The Bewilderment of Chile es una suerte de continuación/secuela de The Urgency of Death (2024), y su historia vuelve a ubicarse en la ciudad de La Plata. La sinopsis, tan superficial que no podría dar cabal idea de todos los acontecimientos y anécdotas que la atraviesan, podría comenzar diciendo que una familia de hermanos e hijos nacidos en Lugo, España, maneja las dos sucursales de la confitería Ritz platense, cuya sede central es una verdadera institución de la capital bonaerense. Tanto como su competidora, la coqueta París, emplazada a pocas cuadras de distancia y que aparece fugazmente en el film como si se tratara de un enemigo mortal (sólo el platense de alma podrá comprender la dimensión del comentario).

Como suele ocurrir en el cine de Seles, coral y polifónico, hay muchos otros personajes: la hija de uno de los hermanos, empleada farmacéutica aunque nunca recibida como tal, un mozo enamoradizo encarnado por Lorenzo “Toto” Ferro, una clienta/amiga de la casa obsesionada con el hecho de que sus dos hijas, ambas llamadas Luján, comiencen a estudiar la carrera de director de orquesta.

El cosmos Seles es similar al nuestro, pero posee reglas propias e intransferibles. Como sus films previos, The Bewilderment of Chile está construido a partir de secuencias –las breves y las extensas– aparentemente dispersas; el desarrollo del relato nunca es lineal y es la acumulación de viñetas, y no tanto las acciones seguidas de reacciones, lo que determina la estructura final.

A una charla franca entre los dos hermanos (interpretados por los hermanos en la vida real Gonzalo y Javier García-Pelayo, ambos españoles, el primero de ellos también cineasta y productor del film), subidos a un ascensor que no deja de subir y bajar, puede seguirle la voz en off de una locutora chilena cuyo podcast sobre música barroca es escuchado de este lado de la cordillera.

Y una conversación en un local de música donde el pedido de un trabajo se debate entre el “auxilio y socorro”, y la “colaboración” puede estar directamente encadenada a una práctica de básquet en un club de barrio.

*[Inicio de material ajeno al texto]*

(** The rest of the [try] block, on the prepared frame. *)
Definition rsi_signal (self : RSIStrategy) (data : DataFrame)
    : option TradingSignal :=
  rsi ← columns data !! "rsi"%string;
  current_rsi ← iloc_back 1 rsi;
  prev_rsi ← (if (1 <? rows data)%nat then iloc_back 2 rsi
               else Some current_rsi);
  close ← columns data !! "close"%string;
  current_price ← iloc_back 1 close;
  if fge prev_rsi (Fin (oversold self))
     && flt current_rsi (Fin (oversold self)) then
    let strength :=
      fdiv (fsub (Fin (oversold self)) current_rsi) (Fin (oversold self)) in
    Some (mkSignal "BUY" (fmin strength (Fin 1)) current_price
                   [("rsi", MFloat current_rsi);
                    ("condition", MText "oversold")]%string)
  else if fle prev_rsi (Fin (overbought self))
          && fgt current_rsi (Fin (overbought self)) then
    let strength :=
      fdiv (fsub current_rsi (Fin (overbought self)))
           (Fin (100 - overbought self)) in
    Some (mkSignal "SELL" (fmin strength (Fin 1)) current_price
                   [("rsi", MFloat current_rsi);
                    ("condition", MText "overbought")]%string)
  else None.

(** [RSIStrategy.generate_signal]: the signal, the strategy and the frame
    after the call. *)
Definition rsi_generate_signal (self : RSIStrategy) (data : DataFrame)
    : option TradingSignal * RSIStrategy * DataFrame :=
  if negb (validate_data data) || (rows data <? period self + 1)%nat
  then (None, self, data)
  else
    match rsi_prepare self data with
    | None => (None, self, data)
    | Some data1 =>
        match rsi_signal self data1 with
        | Some signal =>
            (Some signal,
             mkRSI (add_signal (rsi_base self) signal) (period self)
                   (overbought self) (oversold self),
             data1)
        | None => (None, self, data1)
        end
    end.

(** *** class MACDStrategy *)

Record MACDStrategy := mkMACD {
  macd_base : Base;
  fast_period : nat;
  slow_period : nat;
  signal_period : nat
}.

(** [_calculate_macd]: the columns macd, signal and histogram. *)
Definition _calculate_macd (self : MACDStrategy) (prices : list fval)
    : option (list fval * list fval * list fval) :=
  ema_fast ← ewm_mean (fast_period self) prices;
  ema_slow ← ewm_mean (slow_period self) prices;
  let macd := zip_with fsub ema_fast ema_slow in
  macd_signal ← ewm_mean (signal_period self) macd;
  let histogram := zip_with fsub macd macd_signal in
  Some (macd, macd_signal, histogram).

(** The first statement of the [try] block: three columns are stored in the
    caller's frame when it has no [macd] column. *)
Definition macd_prepare (self : MACDStrategy) (data : DataFrame)
    : option DataFrame :=
  match columns data !! "macd"%string with
  | Some _ => Some data
  | None =>
      close ← columns data !! "close"%string;
      '(macd, macd_signal, histogram) ← _calculate_macd self close;
      Some (set_column
              (set_column (set_column data "macd" macd)
                          "macd_signal" macd_signal)
              "macd_histogram" histogram)
  end.

(** The rest of the [try] block, on the prepared frame. *)
Definition macd_signal_of (self : MACDStrategy) (data : DataFrame)
    : option TradingSignal :=
  macd ← columns data !! "macd"%string;
  current_macd ← iloc_back 1 macd;
  sig ← columns data !! "macd_signal"%string;
  current_signal ← iloc_back 1 sig;
  hist ← columns data !! "macd_histogram"%string;
  current_histogram ← iloc_back 1 hist;
  prev_histogram ← (if (1 <? rows data)%nat then iloc_back 2 hist
                     else Some current_histogram);
  close ← columns data !! "close"%string;
  current_price ← iloc_back 1 close;
  let strength :=
    fmin (fmul (fdiv (fabs current_histogram) (fabs current_signal)) (Fin 2))
         (Fin 1) in
  if fle prev_histogram (Fin 0) && fgt current_histogram (Fin 0) then
    Some (mkSignal "BUY" strength current_price
                   [("macd", MFloat current_macd);
                    ("signal", MFloat current_signal);
                    ("histogram", MFloat current_histogram);
                    ("cross_type", MText "bullish")]%string)
  else if fge prev_histogram (Fin 0) && flt current_histogram (Fin 0) then
    Some (mkSignal "SELL" strength current_price
                   [("macd", MFloat current_macd);
                    ("signal", MFloat current_signal);
                    ("histogram", MFloat current_histogram);
                    ("cross_type", MText "bearish")]%string)
  else None.

(** [MACDStrategy.generate_signal] *)
Definition macd_generate_signal (self : MACDStrategy) (data : DataFrame)
    : option TradingSignal * MACDStrategy * DataFrame :=
  let min_periods :=
    (Nat.max (slow_period self) (signal_period self) + 1)%nat in
  if negb (validate_data data) || (rows data <? min_periods)%nat
  then (None, self, data)
  else
    match macd_prepare self data with
    | None => (None, self, data)
    | Some data1 =>
        match macd_signal_of self data1 with
        | Some signal =>
            (Some signal,
             mkMACD (add_signal (macd_base self) signal) (fast_period self)
                    (slow_period self) (signal_period self),
             data1)
        | None => (None, self, data1)
        end
    end.

(** *** The signal generators as one tagged type *)

Inductive Strategy :=
  | DualMA (s : DualMAStrategy)
  | RSI (s : RSIStrategy)
  | MACD (s : MACDStrategy).

(** [strategy.generate_signal(data)] by dynamic dispatch. *)
Definition generate_signal (self : Strategy) (data : DataFrame)
    : option TradingSignal * Strategy * DataFrame :=
  match self with
  | DualMA s =>
      let '(r, s') := dual_ma_generate_signal s data in (r, DualMA s', data)
  | RSI s =>
      let '(r, s', data') := rsi_generate_signal s data in (r, RSI s', data')
  | MACD s =>
      let '(r, s', data') := macd_generate_signal s data in (r, MACD s', data')
  end.

(** The periods a generator is configured with. *)
Definition periods (self : Strategy) : list nat :=
  match self with
  | DualMA s => [short_period s; long_period s]
  | RSI s => [period s]
  | MACD s => [fast_period s; slow_period s; signal_period s]
  end.

(** The periods the generator's own length guard looks at. *)
Definition guard_periods (self : Strategy) : list nat :=
  match self with
  | DualMA s => [short_period s; long_period s]
  | RSI s => [period s]
  | MACD s => [slow_period s; signal_period s]
  end.

(** The columns a generator may store in the caller's frame. *)
Definition indicator_columns : list string :=
  ["rsi"; "macd"; "macd_signal"; "macd_histogram"]%string.


(** The cross a dual-MA signal records: ['golden'] with a BUY, ['death']
    with a SELL. *)
Definition cross_of (signal : TradingSignal) : string :=
  if String.eqb (signal_type signal) "BUY" then "golden" else "death".


(** A signal is well-shaped for a frame when it is a BUY or a SELL and its
    price is the last close of the frame. *)
Definition buy_or_sell_at_close (data : DataFrame) (signal : TradingSignal)
    : Prop :=
  (signal_type signal = "BUY"%string \/ signal_type signal = "SELL"%string) /\
  exists close,
    columns data !! "close"%string = Some close /\
    iloc_back 1 close = Some (price signal).

Definition is_finite (x : fval) : bool :=
  match x with Fin _ => true | _ => false end.

(** What a call may do to the caller's frame: the index is kept and so is
    every column that is not an indicator column. *)
Definition same_outside_indicators (data data' : DataFrame) : Prop :=
  rows data' = rows data /\
  forall name, name ∉ indicator_columns ->
               columns data' !! name = columns data !! name.

End TradingStrategy.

Hay una novedad, sin embargo: en el opus diez de Seles (hay obras previas, gestadas allá por 2005, bajo la gracia de Rocío Fernándes) el humor reinante en casi todas sus películas no desaparece, pero compite fuertemente con una sensación de tristeza que copa la parada emocional. Puede resultar extraño en una/s historia/s que alterna/n el absurdo con el disparate, a veces al borde de una obsesión esquizoide que los personajes exudan hasta empapar cada plano, pero el tono que permanece al final de la proyección es el de una melancolía ligeramente angustiosa. Así lo demuestra, por caso, el extenso intercambio entre uno de los hermanos Ritz y el conserje de un hotel de la “Silver City”: lo ridículo y absurdo deriva en malestar y desconsuelo.